El agente del gobierno, de unos 40 años, estaba sentado en un pequeño escritorio, con pocos papeles a la vista. Una computadora y un par de teléfonos celulares parecían ser su improvisado sistema de comunicación. Frente a él, la pareja de policías formada por Sonja Holten y Steve Crettan, permanecían sentados.

Sonja estaba en ese momento llevando el hilo de la conversación: 

-“Agente, ¿Podría explicarnos cómo es que se hace la selección de los efectivos asignados a las custodias?”-

-“Bueno… tenemos un protocolo que seguimos con rigurosidad”- Respondió Hansen.

-“La noche del asesinato de Frida Kristensen ¿Porqué fueron asignados los agentes? Tenemos entendido que eran agentes novatos y recién ingresados”- Intervino Steve.

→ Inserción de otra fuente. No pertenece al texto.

(** C5, as the code has it: the join counts the failures of a window; a
    job that raises is handed to the pool again while fewer than 3 failures
    are on record and the deadline has not passed, and is otherwise dropped,
    with the result marked partial and one fixed warning recorded that
    depends on nothing read from the failing window.  A window is thus
    walked at most 3 times in a call: once, and at most twice again. *)
Theorem C5_retry_rule (cfg : Settings) (use_dom : bool) (clock : nat -> Z)
    (deadline : Z) (future : nat) (view : Control) (app : nat) (st : Join.t) :
  app_of future st = Some app ->
  (get_nodes cfg view None use_dom (Join.self st)).1 = Raise ->
  let st' := on_completed cfg use_dom clock deadline future view st in
  failures app st' = S (failures app st) /\
  (if bool_decide (S (failures app st) < THREAD_MAX_RETRIES)%nat
      && bool_decide (clock (Join.clock_reads st) < deadline)
   then
     Join.submitted st' = Join.submitted st ++ [GetNodesJob app] /\
     Join.future_to_app st' =
       filter (fun entry => entry.1 ≠ future) (Join.future_to_app st)
         ++ [(Join.next_future st, app)] /\
     Join.is_partial st' = Join.is_partial st /\
     Join.warnings st' = Join.warnings st
   else
     Join.submitted st' = Join.submitted st /\
     Join.future_to_app st' =
       filter (fun entry => entry.1 ≠ future) (Join.future_to_app st) /\
     Join.is_partial st' = true /\
     Join.warnings st' = Join.warnings st ++ [SubtreesFailedWarning]) /\
  forall apps schedule self submitted window,
    (submissions window
       (Join.submitted (get_appwise_nodes cfg use_dom clock apps schedule self submitted))
     <= submissions window submitted + THREAD_MAX_RETRIES)%nat.
Proof.
  intros Happ Hraise st'.
  destruct (on_completed_raise cfg use_dom clock deadline future view app st
              Happ Hraise) as [Hfailures Hstep].
  split; [exact Hfailures |]. split; [exact Hstep |].
  intros apps schedule self submitted window.
  apply (get_appwise_nodes_retry_bound cfg use_dom clock apps schedule self submitted).
Qed.

Lemma C5_retry_rule_witness :
  failures 0 (on_completed Examples.settings false Examples.frozen_clock 6000 0
                Examples.broken_window Examples.waiting) = 1%nat /\
  (submissions 0
     (Join.submitted
        (get_appwise_nodes Examples.settings false Examples.frozen_clock
           [Examples.broken_window]
           [Completes 0 Examples.broken_window; Completes 1 Examples.broken_window;
            Completes 2 Examples.broken_window] Examples.tree0 []))
   <= submissions 0 [] + THREAD_MAX_RETRIES)%nat.
Proof.
  destruct (C5_retry_rule Examples.settings false Examples.frozen_clock 6000 0
              Examples.broken_window 0 Examples.waiting) as (Hfailures & _ & Hbound).
  - reflexivity.
  - reflexivity.
  - split; [exact Hfailures | apply Hbound].
Defined.

(** C5 as stated fails: with the deadline far away, a window whose job
    raises every time is handed to the pool three times in all, that is
    resubmitted twice, and is dropped on its third failure, not after a
    third resubmission. *)
Lemma C5_dropped_after_two_resubmissions :
  let st :=
    get_appwise_nodes Examples.settings false Examples.frozen_clock
      [Examples.broken_window]
      [Completes 0 Examples.broken_window; Completes 1 Examples.broken_window;
       Completes 2 Examples.broken_window; Completes 3 Examples.broken_window]
      Examples.tree0 [] in
  Join.submitted st = [GetNodesJob 0; GetNodesJob 0; GetNodesJob 0] /\
  Join.future_to_app st = [] /\
  Join.is_partial st = true /\
  Join.warnings st = [SubtreesFailedWarning] /\
  Examples.frozen_clock (Join.clock_reads st)
    < Examples.frozen_clock 0 + timeout_s Examples.settings false.
Proof. repeat split; vm_compute; reflexivity. Qed.

(** ** The order of the merged results *)


Lemma filter_keys (future : nat) (entries : list (nat * nat)) :
  (filter (fun entry => entry.1 ≠ future) entries).*1
  = filter (fun f => f ≠ future) entries.*1.
Proof.
  induction entries as [| [f app] rest IH]; [done |].
  rewrite fmap_cons, !filter_cons. simpl.
  destruct (decide (f ≠ future)); by rewrite ?fmap_cons, IH.
Qed.



Section CompletionOrder.

Variable cfg : Settings.
Variable use_dom : bool.
Variable clock : nat -> Z.
Variable deadline : Z.


End CompletionOrder.
(** The object the deploy callback builds and [fetchOrDeployGetDeployment]
    resolves to; [deployTransaction = None] is the key being absent. *)
Record Deployment : Type := mkDeployment {
  abi : list string;
  address : string;
  txHash : option string;
  deployTransaction : option TransactionResponse;
  dep_layout : StorageLayout
}.

(** Modelled from the spec: [DeploymentRecord], section 3:
    [{ address, txHash?, layout, abi }], persisted per [Version]. *)
Record DeploymentRecord : Type := mkDeploymentRecord {
  rec_address : string;
  rec_txHash : option string;
  rec_layout : StorageLayout;
  rec_abi : list string
}.

(** Modelled from the spec: the manifest of the active network as the
    durable map from [Version] to [DeploymentRecord] (section 3). *)
Definition ManifestData : Type := list (Version * DeploymentRecord).

(** [txResponse] is either the transaction kept by a fresh deployment or
    the promise [getTransaction] returned, which the source does not
    await. *)
Inductive TxResponse : Type :=
| TxDirect (t : TransactionResponse)
| TxPromise (p : Result TransactionResponse).

(** [DeployedProxyImpl] and [DeployedBeaconImpl]: [deployImpl] builds the
    same object for both. *)
Record DeployedImpl : Type := mkDeployedImpl {
  impl : string;
  impl_kind : option ProxyKind;
  txResponse : option TxResponse
}.
(** A lemma as the lexeme schema has it: an object whose ["language"],
    when present, is a string (or null, or a number: anything that can be
    looked up in the registry). *)
Definition valid_lemma (lemma : pyval) : bool :=
  match lemma with
  | PDict _ fields =>
      match default PNone (dict_get "language" fields) with
      | PStr _ | PNone | PNum _ => true
      | PList _ | PDict _ _ => false
      end
  | _ => false
  end.

(** The language of the first lemma whose language is in the registry. *)
Fixpoint first_known_language (reg : gmap string string) (lemmas : list pyval)
  : option string :=
  match lemmas with
  | [] => None
  | lemma :: rest =>
      match dict_get "language" (sub_items lemma) with
      | Some (PStr lang) =>
          if bool_decide (is_Some (reg !! lang)) then Some lang
          else first_known_language reg rest
      | _ => first_known_language reg rest
      end
  end.

(** The anchor-language codes of an index: the keys of its second level,
    which are what [parse_dump] gathers in [iso_codes]. *)
Definition anchor_codes (idx : dict) : list key :=
  by_lang ← dict_values idx; dict_keys (sub_items by_lang).

(** The view of an index for one language: for every word that has the
    code, the word with only that language below it. *)
Definition filtered (idx : dict) (code : string) : dict :=
  omap (λ kv, (λ view, (kv.1, PDict 0 [(KStr code, view)]))
                <$> dict_get code (sub_items kv.2)) idx.

(** The entry of a table that has the given name. *)
Fixpoint entry_named {V} (name : string) (table : list (string * V))
  : option V :=
  match table with
  | [] => None
  | (name', v) :: rest =>
      if decide (name = name') then Some v else entry_named name rest
  end.

(** The name of the index file and the path of the file of one language. *)
Definition index_file_name (parse_type : option string) : string :=
  "lexeme_index_" +:+ fmt parse_type +:+ ".json".

Definition language_file (type_output_dir : path) (language_name : string)
    (parse_type : option string) : path :=
  type_output_dir ++ [language_name; index_file_name parse_type].

(** A registry as the language table gives it: no empty code, and names
    that are path segments of their own. *)
Definition registry_ok (reg : gmap string string) : bool :=
  bool_decide
    (map_Forall (λ code name, code ≠ "" ∧ name ≠ "" ∧ name ≠ ".") reg).

Section Vocabulary.
Context `{Library} `{Metadata}.

(** The registry, the mode and the statistics of two processors agree. *)
Definition same_settings (a b : LexemeProcessor) : Prop :=
  iso_to_name a = iso_to_name b
  ∧ parse_type a = parse_type b
  ∧ target_iso a = target_iso b
  ∧ processed_entries a = processed_entries b
  ∧ unique_words a = unique_words b.
(** * Coverage reporter and project exporter

    A shallow embedding of two scripts of the repository:

    - [.gemini/parse_coverage.py]: [parse_jacoco_report] walks a JaCoCo XML
      report and prints every source file of the [com/android/designcompose]
      packages whose line coverage is below 50 percent;
    - [reference-apps/standalone-projects/export-standalone-project.py]:
      copies a project tree twice through [shutil.copytree] with the filter
      [shutil.ignore_patterns('.*', 'build', 'local.properties', 'bin')].

    Python values are modelled as the scripts use them: attribute dictionaries
    as finite maps, [int] as [Z], [float] as IEEE binary64 through the
    executable specification [SpecFloat] of the standard library, standard
    output as the list of the lines printed so far, and an uncaught exception
    as the [inl] branch of the result. Text is ASCII, file names are matched
    as on POSIX, and the interpreter's limit on the digits of an integer
    literal is a parameter. *)

From Stdlib Require Import ZArith Lia List String Ascii Bool.
From Stdlib Require Import DecimalString DecimalPos DecimalN SpecFloat.
From stdpp Require Import base option gmap strings list.

#[local] Set Warnings "-register-all".
Local Open Scope string_scope.

(** ** Python runtime: exceptions, standard output *)

Inductive exn :=
  | FileNotFoundError
  | ParseError
  | AttributeError
  | TypeError
  | ValueError
  | OverflowError
  | ZeroDivisionError
  | NotADirectoryError
  | FileExistsError.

-“No entiendo a qué se refieren.”-Contestó el agente con evidente nerviosismo.

-“No nos mienta. Tenemos acceso a todos los expedientes. Sabemos que eran novatos.”- Medió Sonja.

-“Sí, es cierto, lo eran. Pero eran buenos novatos.”- Frederic Hansen intentaba mantener ocupadas sus manos. Se le notaba cierto nivel de nerviosismo.

-“¿Buenos agentes? No tenían ni un año de servicio. Y tenían que proteger a una ministra de primera línea”- Esta vez fue Steve Crettan en que hizo la observación.

Hansen se ponía más nervioso al notar que las preguntas venían de los dos agentes que estaban investigando la muerte de la ministra.

-“No los habría enviado a esa misión si no pensara que estaban preparados. No parecía haber peligro inminente.”-Respondió nervioso.

-“Pero repasando las asignaciones, hasta el día anterior les había asignado a otros agentes con más de 10 años de experiencia.”-Objetó Sonja sin darle respiro. 

-“Habían otras prioridades. Y la doctora Kristensen estaría en una locación segura. ¡Era la casa de su propia hermana! No pensé que habría algún peligro inminente.”-

-“Eso es lo que nos preocupa. En seguridad no suelen haber cambios de planes”- Dijo Sonja.

-“¿Sabe lo que pienso?”-Inquirió Steve con cara de póker-“Usted es un hombre experimentado y no creo que tome decisiones al azar. ¿Alguien le sugirió estos nombres para esa noche?”- 

El agente se quedó callado, sin saber qué decir. Mientras movía negativamente la cabeza.

-“¿Hay algo más que pueda decirnos?”- Sonja lanzaba las frases mientras fingía escribir en una libreta de mano. -“Esto será una mancha importante en su foja de servicios.”-

-“Lo sé.”- Dijo Hansen.

-“Podemos protegerlo.”- El tono de voz de Steve había bajado notoriamente al decir esta última frase.

-“Lo dudo mucho, agente. El destino de Frida Kristensen estaba marcado.”-Los ojos y la expresión de Frederic Hansen parecían sinceros.

-“¿Qué quieres decir con eso? Lo estamos escuchando.”- Respondió Steve mientras él apagaba el grabador y con un gesto le indicó a Sonja que hiciera lo mismo.

Ese gesto de confianza pareció darla más confianza al agente de seguridad.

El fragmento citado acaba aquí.